Ao menos 26 mil doses de vacinas contra a Covid-19 foram aplicadas no Brasil fora do prazo de validade estabelecido pelo fabricante. O erro, que compromete a imunização coletiva e pode ter consequências no controle da pandemia, poderia ter sido evitado se o Ministério da Saúde tivesse utilizado adequadamente os softwares de controle de armazém e barrado o envio para os estados e municípios. Uma operação logística organizada, nesse caso, seria determinante para que os mais de 1500 municípios listados com a falha não precisassem agora pensar em estratégias para contato com a população atingida.
“Existem alguns tipos de controle de estoque no caso de produtos de valor agregado para a saúde humana. Em vacinas, o controle normalmente é feito pela validade. E existe tecnologia para que esse tipo de falha não ocorra. Estamos presenciando um erro evitável. A melhor maneira de se proteger é por meio de sistema. Não ter nenhuma etapa de fracionamento manual. A proteção tem que ficar em sistema e ele já deveria impedir o fracionamento de frascos caso a validade estivesse muito próxima”, alerta Ricardo Agostinho Canteras, especialista em logística de cadeia fria.
O executivo explica que para esse tipo de atividade é utilizado um software de WMS, de gerenciamento de armazém, que permite que o fracionamento das doses, ainda no Centro de Distribuição do Ministério da Saúde, atenda aos requisitos estipulados pelo PNI. Isso significa que é possível, por exemplo, que já esteja em sistema o não fracionamento de doses muito próximas da validade.

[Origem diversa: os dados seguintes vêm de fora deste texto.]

(** The chunks of the page. *)
Definition portal_list (ssids : list bytes) : MW unit :=
  if 0 <? len ssids then send_chunk SEL_OPEN ;; send_options ssids ;; send_chunk SEL_CLOSE else mret tt.
Definition portal_body : MW Z :=
  send_chunk HEAD ;;
  w ← get;
  portal_list (wm_scan w) ;;
  send_chunk TAIL ;;
  http (WHttpChunk []) ;;
  mret 0.

Definition send_portal_html : MW Z :=
  http (WHttpStatus (str "200 OK")) ;;
  http (WHttpType (str "text/html")) ;;
  http (WHttpHdr (str "Cache-Control") (str "no-store, no-cache, must-revalidate")) ;;
  http (WHttpHdr (str "Pragma") (str "no-cache")) ;;
  http (WHttpHdr (str "Connection") (str "close")) ;;
  portal_body.

(** ** The handlers *)

Definition captive_redirect_handler : MW Z := send_portal_html.
Definition portal_html_handler : MW Z := send_portal_html.

Definition redirect_to_portal_handler : MW Z :=
  http (WHttpStatus (str "302 Found")) ;; http (WHttpHdr (str "Location") WIFI_AP_IP_URL) ;; http (WHttpSend []) ;; mret 0.
Definition windows_connecttest_handler : MW Z :=
  http (WHttpStatus (str "302 Found")) ;; http (WHttpHdr (str "Location") (str "http://logout.net")) ;; http (WHttpSend []) ;; mret 0.
Definition not_found_handler : MW Z := http (WHttpSendErr 404 (str "Not Found")) ;; mret 0.
(* ===== verification/App.v ===== *)
(** * Start-up (esp-codes/main/app_main.c)

    [app_main] brings the components up in order: WiFi manager, discovery, log
    forwarder, crash reporter, USB session.  [app] is the static state of the
    firmware that it touches.  Once the log forwarder is installed, log lines go
    through its hook and from there into the crash ring; the lines that
    [app_main] and [crash_reporter_init] print from then on are therefore part
    of the model. *)

From stdpp Require Import strings.
From S2P Require Import Prelude Effects Descriptors Rtos Protocol Session UsbDriver.
From S2P Require Import HubClient SessionTasks CrashReporter LogForwarder WifiManager.

Definition ESP_ERR_NVS_NO_FREE_PAGES : Z := 0x110d.
Definition ESP_ERR_NVS_NEW_VERSION_FOUND : Z := 0x1110.

(** [usb_cfg] of [app_main]. *)
Definition usb_cfg : device_session_cfg_t :=
  {| cfg_device_id := DEVICE_ID_USB0; cfg_speed := USB_SPEED_FULL; cfg_usb_class := 0; cfg_subclass := 0;
     cfg_protocol := 0; cfg_usbip_mode := true |}.

Section App.
Context {G : Type} `{EventGroup G} {Q : Type -> Type} `{Queue Q}.

Record app := mkApp {
  a_wifi : wifi_t G;
  a_hub : hub_t G;
  a_log : log_t Q;
  a_sess : sess_table (D := usb_state Q) (G := G);
}.
Abbreviation MA := (M app).

Definition wifi_l : lens app (wifi_t G) := Lens a_wifi (fun v a => mkApp v (a_hub a) (a_log a) (a_sess a)).
Definition hub_l : lens app (hub_t G) := Lens a_hub (fun v a => mkApp (a_wifi a) v (a_log a) (a_sess a)).
Definition log_l : lens app (log_t Q) := Lens a_log (fun v a => mkApp (a_wifi a) (a_hub a) v (a_sess a)).
Definition sess_table_l : lens app sess_table := Lens a_sess (fun v a => mkApp (a_wifi a) (a_hub a) (a_log a) v).

(** A log line, once the hook is installed. *)
Definition log_line (hooked : bool) : M (log_t Q) unit := when hooked (log_forwarder_vprintf ;; mret tt).

(** [crash_reporter_init] with the line it logs and the task it starts. *)
Definition crash_boot (reason : Z) (hooked : bool) : M (log_t Q) unit :=
  l ← get;
  p ← checked (crash_reporter_init reason (lg_crash l));
  modify (set_crash p.2) ;;
  log_line hooked ;;
  when p.1 (call_ext (CTaskCreate crash_send_task_id) ;; mret tt).

(** [nvs_flash_init], with the erase and retry of a stale partition. *)
Definition nvs_boot : M (wifi_t G) unit :=
  err ← wifi WNvsInit;
  if (r_ret err =? ESP_ERR_NVS_NO_FREE_PAGES) || (r_ret err =? ESP_ERR_NVS_NEW_VERSION_FOUND)
  then esp_check WNvsErase ;; esp_check WNvsInit
  else checked (if r_ret err =? 0 then Some tt else None).

Definition app_main (reason : Z) : MA unit :=
  zoom wifi_l nvs_boot ;;
  call_ext (CDelay 2000) ;;
  zoom wifi_l wifi_manager_start ;;
  zoom hub_l hub_client_start ;;
  hooked ← zoom log_l log_forwarder_init;
  zoom log_l (log_line hooked) ;;
  zoom log_l (crash_boot reason hooked) ;;
  zoom sess_table_l (device_session_start usb_cfg).

(** ** Boot *)

(** The bytes one call of the hook adds to the crash ring. *)
Definition logged (rt : reply) : bytes :=
  if 0 <? r_ret rt then take (Z.to_nat (if r_ret rt <? 128 then r_ret rt else 127)) (r_out rt) else [].
End App.
Arguments app G Q : clear implicits.

Lemma append_keeps_pending msg n c c' :
  crash_reporter_append msg n c = Some c' ->
  c_pending c' = c_pending c /\ c_has_pending c' = c_has_pending c /\ c_pending_reason c' = c_pending_reason c.
Proof.
  unfold crash_reporter_append. destruct (negb _); [by intros [= <-]|].
  destruct (buf_read msg 0 n) as [m|]; [cbn [mbind option_bind]|done]. revert c. induction m as [|b m IH]; cbn [append_bytes]; intros c.
  - by intros [= <-].
  - unfold append_byte. destruct (arr_set _ _ _); cbn [mbind option_bind]; [|done]. intros (-> & -> & ->)%IH. by case_match.
Qed.

(** A line added to the crash ring. *)
Definition ring_logged (line : bytes) (c c' : crash_t) : Prop :=
  crash_ok c' /\ c_magic c' = CRASH_MAGIC /\ ring_contents c' = lastn 600 (ring_contents c ++ line) /\
  c_pending c' = c_pending c /\ c_has_pending c' = c_has_pending c.

Lemma ring_append_logged rt size c :
  crash_ok c -> c_magic c = CRASH_MAGIC -> size = 128 ->
  (0 <= r_ret rt -> len (r_out rt) = Z.min (r_ret rt) (size - 1)) ->
  exists c', (if 0 <? r_ret rt then crash_reporter_append (r_out rt) (if r_ret rt <? 128 then r_ret rt else 127) c else Some c) = Some c' /\
    ring_logged (logged rt) c c'.
Proof.
  intros Hok Hm -> Hl. unfold logged. destruct (Z.ltb_spec 0 (r_ret rt)) as [Hpos|Hneg].
  - specialize (Hl ltac:(lia)). set (n := if _ <? 128 then _ else _). assert (0 <= n <= len (r_out rt)) by (unfold n; case_bool; lia).
    unfold crash_reporter_append at 1. rewrite Hm, Z.eqb_refl. cbn [negb]. rewrite buf_read_Some by lia. cbn [mbind option_bind].
    change (Z.to_nat 0) with 0%nat. rewrite drop_0.
    destruct (append_bytes_spec (take (Z.to_nat n) (r_out rt)) c Hok) as (c' & Hr & Hok' & Hm' & Hc).
    exists c'. split; [done|]. rewrite Hm in Hm'. split_and!; [done|done|done| |];
      apply (append_keeps_pending (r_out rt) n); unfold crash_reporter_append; rewrite Hm, Z.eqb_refl; cbn [negb];
      rewrite buf_read_Some by lia; cbn [mbind option_bind]; change (Z.to_nat 0) with 0%nat; by rewrite drop_0.
  - exists c. split; [done|]. split_and!; [done|done| |done|done]. rewrite app_nil_r, lastn_le; [done|].
    rewrite ring_contents_length by done. destruct Hok. unfold RTC_BUF_SIZE in *. destruct (c_wrapped c); lia.
Qed.

(** The tasks created by some calls. *)
Definition created (cs : list call) : list Z := cs ≫= (fun c => match c with CTaskCreate n => [n] | _ => [] end).
Lemma created_app c1 c2 : created (c1 ++ c2) = created c1 ++ created c2.
Proof. apply bind_app. Qed.
Lemma created_hook cs : Forall hook_call cs -> created cs = [].
Proof. induction 1 as [|c cs Hc _ IH]; [done|]. unfold created in *. cbn. rewrite IH. by destruct c. Qed.

(** What the hook does to the crash state: one formatted line, at most 127 bytes of it, is appended. *)
Lemma hook_ring {Q} `{Queue Q} E (w : world (log_t Q)) :
  fmt_ok E -> crash_ok (lg_crash (st w)) -> c_magic (lg_crash (st w)) = CRASH_MAGIC ->
  wp log_forwarder_vprintf E w (fun _ w' => exists t,
    ring_logged (logged (E t (CVsnprintf 128))) (lg_crash (st w)) (lg_crash (st w')) /\
    (is_Some (lg_queue (st w)) -> is_Some (lg_queue (st w'))) /\ created (calls (tr w')) = created (calls (tr w))).
Proof.
  intros Hfmt Hok Hm.
  assert (only_calls hook_call (log_forwarder_vprintf (Q := Q))) as Hcalls by (unfold log_forwarder_vprintf; repeat only_step).
  eapply (wp_mono _ _ _ (fun _ w' => (exists t, ring_logged (logged (E t (CVsnprintf 128))) (lg_crash (st w)) (lg_crash (st w')) /\
    (is_Some (lg_queue (st w)) -> is_Some (lg_queue (st w')))) /\ exists d, tr w' = tr w ++ d /\ Forall hook_call (calls d))).
  { intros ret w' [(t & ? & ?) (d & Hd & Hf)]. exists t. split_and!; [done..|]. by rewrite Hd, fmap_app, created_app, (created_hook _ Hf), app_nil_r. }
  apply wp_calls; [done|]. clear Hcalls. unfold log_forwarder_vprintf.
  apply wp_bind, wp_call. intros p _. apply wp_bind, wp_call. intros rt Hrt. apply wp_bind, wp_get. cbn [st tr] in *.
  match type of Hrt with _ = E ?t _ => destruct (Hfmt t 128 ltac:(lia)) as [Hl _]; rewrite <- Hrt in Hl end.
  destruct (ring_append_logged rt 128 _ Hok Hm eq_refl Hl) as (c' & Hc' & Hring). rewrite Hrt in Hring.
  apply wp_bind. apply (wp_mono _ _ _ (fun c v => c = c' /\ st v = st w)).
  2:{ destruct (0 <? r_ret rt); [by eapply wp_checked|apply wp_ret; cbn; split; [congruence|done]]. }
  intros ? v [-> Hv]. apply wp_bind, wp_modify. rewrite Hv.
  destruct (lg_queue (st w)) eqn:Hq; repeat wp_step; eexists; (split; [exact Hring|]); cbn; rewrite ?Hq; done.
Qed.

(** The host stack takes the calls of [usb_drv_init]. *)
Definition usb_host_up (E : env) : Prop :=
  (forall t n, r_ret (E t (CQueueCreate n)) <> 0) /\ (forall t, r_ret (E t CSemCreate) <> 0) /\
  (forall t, r_ret (E t CUsbNewPhy) = ESP_OK) /\ (forall t, r_ret (E t CUsbHostInstall) = ESP_OK) /\
  (forall t, r_ret (E t CUsbClientRegister) = ESP_OK).

Definition usb_tasks : list Z := [usb_lib_task_id; usb_client_task_id; usb_watchdog_task_id].
Definition session_tasks : list Z := [session_ctrl_task_id; session_up_task_id; session_down_task_id].

Lemma usb_drv_init_tasks {Q} `{Queue Q} E (w : world (usb_state Q)) :
  wp usb_drv_init E w (fun b w' => created (calls (tr w')) = created (calls (tr w)) ++ (if b then usb_tasks else []) /\
    (usb_host_up E -> b = true)).
Proof.
  unfold usb_drv_init. repeat wp_step; (split; [rewrite !fmap_app, !created_app; cbn; by rewrite ?app_nil_r, <- ?app_assoc|]);
    intros (Hq & Hs & Hp & Hh & Hr); try done; exfalso; unfold ESP_OK in *;
    repeat match goal with
    | He : ?r = E ?t ?c |- _ =>
        let K := fresh "K" in
        first [pose proof (Hs t) as K; rewrite <- He in K | pose proof (Hp t) as K; rewrite <- He in K
              | pose proof (Hh t) as K; rewrite <- He in K | pose proof (Hr t) as K; rewrite <- He in K
              | match c with CQueueCreate ?n => pose proof (Hq t n) as K; rewrite <- He in K end]; clear He
    | He : _ || _ = true |- _ => apply orb_true_iff in He as [He|He]
    end; lia.
Qed.

(** What the crash reporter has after a boot whose hook logged [line] before it and [line'] after it. *)
Definition crash_booted (reason : Z) (line line' : bytes) (c c' : crash_t) : Prop :=
  crash_ok c' /\ c_magic c' = CRASH_MAGIC /\ ring_contents c' = line' /\
  (if is_crash reason
   then line <> [] -> c_has_pending c' = true /\ c_str (c_pending c') = sanitise_byte <$> lastn 600 (ring_contents c ++ line)
   else c_has_pending c' = c_has_pending c).

Lemma ring_nonempty_reports reason c :
  crash_ok c -> c_magic c = CRASH_MAGIC -> is_crash reason = true -> ring_contents c <> [] -> reports reason c = true.
Proof.
  intros Hok Hm Hcr Hne. unfold reports. rewrite Hcr, Hm, Z.eqb_refl. cbn [andb].
  pose proof (ring_contents_length c Hok) as Hl. destruct (c_wrapped c); [by rewrite orb_true_r|].
  destruct (ring_contents c); [done|]. cbn in Hl. rewrite orb_false_r. apply Z.ltb_lt. lia.
Qed.

Lemma logged_short rt : (length (logged rt) <= 127)%nat.
Proof. unfold logged. destruct (0 <? r_ret rt); [|cbn; lia]. rewrite length_take. case_bool; lia. Qed.

Lemma crash_boot_wp {Q} `{Queue Q} E reason line c0 (w : world (log_t Q)) :
  fmt_ok E -> ring_logged line c0 (lg_crash (st w)) -> is_Some (lg_queue (st w)) ->
  wp (crash_boot reason true) E w (fun _ w' =>
    (exists t, crash_booted reason line (logged (E t (CVsnprintf 128))) c0 (lg_crash (st w')) /\ is_Some (lg_queue (st w'))) /\
    created (calls (tr w')) = created (calls (tr w)) ++ (if c_has_pending (lg_crash (st w')) then [crash_send_task_id] else [])).
Proof.
  intros Hfmt (Hok & Hm & Hr & Hp0 & Hhp0) Hq. unfold crash_boot, log_line, when. apply wp_bind, wp_get, wp_bind.
  destruct (crash_reporter_init_spec reason _ Hok) as (c1 & Hi & Hok1 & Hm1 & Hr1 & Hrep).
  eapply wp_checked; [exact Hi|]. cbn [fst snd]. apply wp_bind, wp_modify. apply wp_bind, wp_bind.
  eapply wp_mono; [|by apply hook_ring]. cbn [st lg_crash set_crash]. intros ret w' (t & (Hok2 & Hm2 & Hr2 & Hp & Hhp) & Hq' & Hcr').
  cbn [tr] in Hcr'. apply wp_ret.
  assert (crash_booted reason line (logged (E t (CVsnprintf 128))) c0 (lg_crash (st w'))) as Hb.
  { rewrite Hr1, app_nil_l in Hr2. rewrite lastn_le in Hr2 by (pose proof (logged_short (E t (CVsnprintf 128))); lia).
    split_and!; [done|done|exact Hr2|]. destruct (is_crash reason) eqn:Hcr.
    - intros Hne. rewrite ring_nonempty_reports in Hrep; [|done|done|done|].
      + destruct Hrep as (Hh & _ & _ & Hs). by rewrite Hhp, Hp, Hs, Hr.
      + rewrite Hr. intros Hz%(f_equal length). unfold lastn in Hz. rewrite length_drop, length_app in Hz.
        destruct line; [done|cbn in Hz; lia].
    - unfold reports in Hrep. rewrite Hcr in Hrep. cbn [andb] in Hrep. by rewrite Hhp, (proj1 Hrep). }
  destruct (c_has_pending c1); repeat wp_step; (split; [exists t; split; [exact Hb|apply Hq', Hq]|]); rewrite ?Hhp.
  - by rewrite fmap_app, created_app, Hcr'.
  - by rewrite Hcr', app_nil_r.
Qed.

Lemma log_init_wp {Q} `{Queue Q} E (w : world (log_t Q)) :
  (forall t n, r_ret (E t (CQueueCreate n)) <> 0) ->
  wp log_forwarder_init E w (fun b w' => b = true /\ is_Some (lg_queue (st w')) /\
    lg_crash (st w') = lg_crash (st w) /\ created (calls (tr w')) = created (calls (tr w)) ++ [log_sender_task_id]).
Proof.
  intros Hq. unfold log_forwarder_init. apply wp_bind, wp_modify, wp_bind, wp_call. intros r Hr. apply wp_bind, wp_modify.
  specialize (Hq (tr w) LOG_QUEUE_LEN). cbn [tr] in Hr. rewrite <- Hr in Hq. apply Z.eqb_neq in Hq. rewrite Hq.
  repeat wp_step. split_and!; [done..|]. by rewrite !fmap_app, !created_app, <- app_assoc.
Qed.

Lemma usb_session_started {G Q} `{EventGroup G, Queue Q} E (w : world (sess_table (D := usb_state Q) (G := G))) :
  tb_slots (st w) = replicate 5 (Slot None 0 None) ->
  wp (device_session_start usb_cfg) E w (fun _ w' =>
    tb_slots (st w') !! 0%nat = Some (Slot (Some usb_cfg) (-1) (Some eg_create)) /\
    exists b, (usb_host_up E -> b = true) /\
      created (calls (tr w')) = created (calls (tr w)) ++ (if b then usb_tasks ++ session_tasks else [])).
Proof.
  intros Hs. unfold device_session_start. cbn [Z.leb usb_cfg cfg_device_id DEVICE_ID_USB0 SESSION_MAX_ID Z.compare].
  apply wp_bind, wp_get. rewrite Hs. apply wp_bind. eapply wp_checked; [reflexivity|]. cbn [sl_eg].
  apply wp_bind. eapply wp_checked; [reflexivity|]. apply wp_bind, wp_modify, wp_bind, wp_zoom.
  eapply wp_mono; [|apply usb_drv_init_tasks]. cbn [st tr]. intros b v [Hc Hup].
  destruct b; cbn [negb]; repeat wp_step; (split; [done|]); eexists; (split; [exact Hup|]); cbn [l_put tb_drv_l tr]; [|exact Hc].
  by rewrite !fmap_app, !created_app, Hc, <- !app_assoc.
Qed.

Section Boot.
Context {G : Type} `{EventGroup G} {Q : Type -> Type} `{Queue Q} (E : env).

#[local] Arguments created : simpl never.

End Boot.

(** Queues can be created, a line formats as [msg], every other call answers 0. *)
Definition boot_env (msg : bytes) : env := fun _ c =>
  match c with
  | CQueueCreate _ | CSemCreate => Reply 1 [] 0 []
  | CVsnprintf n => Reply (len msg) (take (Z.to_nat (n - 1)) msg) 0 []
  | _ => Reply 0 [] 0 []
  end.

Definition boot_state : app Z list_queue :=
  mkApp (wifi_static 0) (Hub false 0 0 0) log0 (Table (replicate 5 (Slot None 0 None)) usb_state0).

Lemma boot_host_up msg : usb_host_up (boot_env msg).
Proof. split; [discriminate|]. split; [discriminate|]. split; [reflexivity|]. split; reflexivity. Qed.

“Claro que toda a situação precisa ser investigada, mas com base na nossa experiência logística, tudo nos leva a crer que a federação transferiu esses imunizantes para os estados com um prazo muito curto de validade, os estados repassaram para os municípios na ânsia de atender a demanda, que é muito alta, e os municípios provavelmente já receberam essas doses com o prazo estourado e aplicaram mesmo assim”, comenta Canteras, que também é diretor Comercial da Temp Log – operadora com quase 30 anos de experiência em logística para cargas frias, em especial, a indústria farmacêutica.
É importante ressaltar, no entanto, que essa decisão de aplicar as vacinas já vencidas não poderia ter partido nem dos municípios, nem dos estados, nem do governo federal. “Existe um estudo de estabilidade que é feito pela fabricante na hora de desenvolver um imunizante ou medicamento. E muitas vezes a validade descrita no frasco é menor que a real, sabemos disso. Mas a avaliação da eficácia de aplicação após o prazo compete exclusivamente à ANVISA. Um exemplo prático disso são as vacinas da Janssen, que tiveram a validade estendida pela Agência”, finaliza o executivo.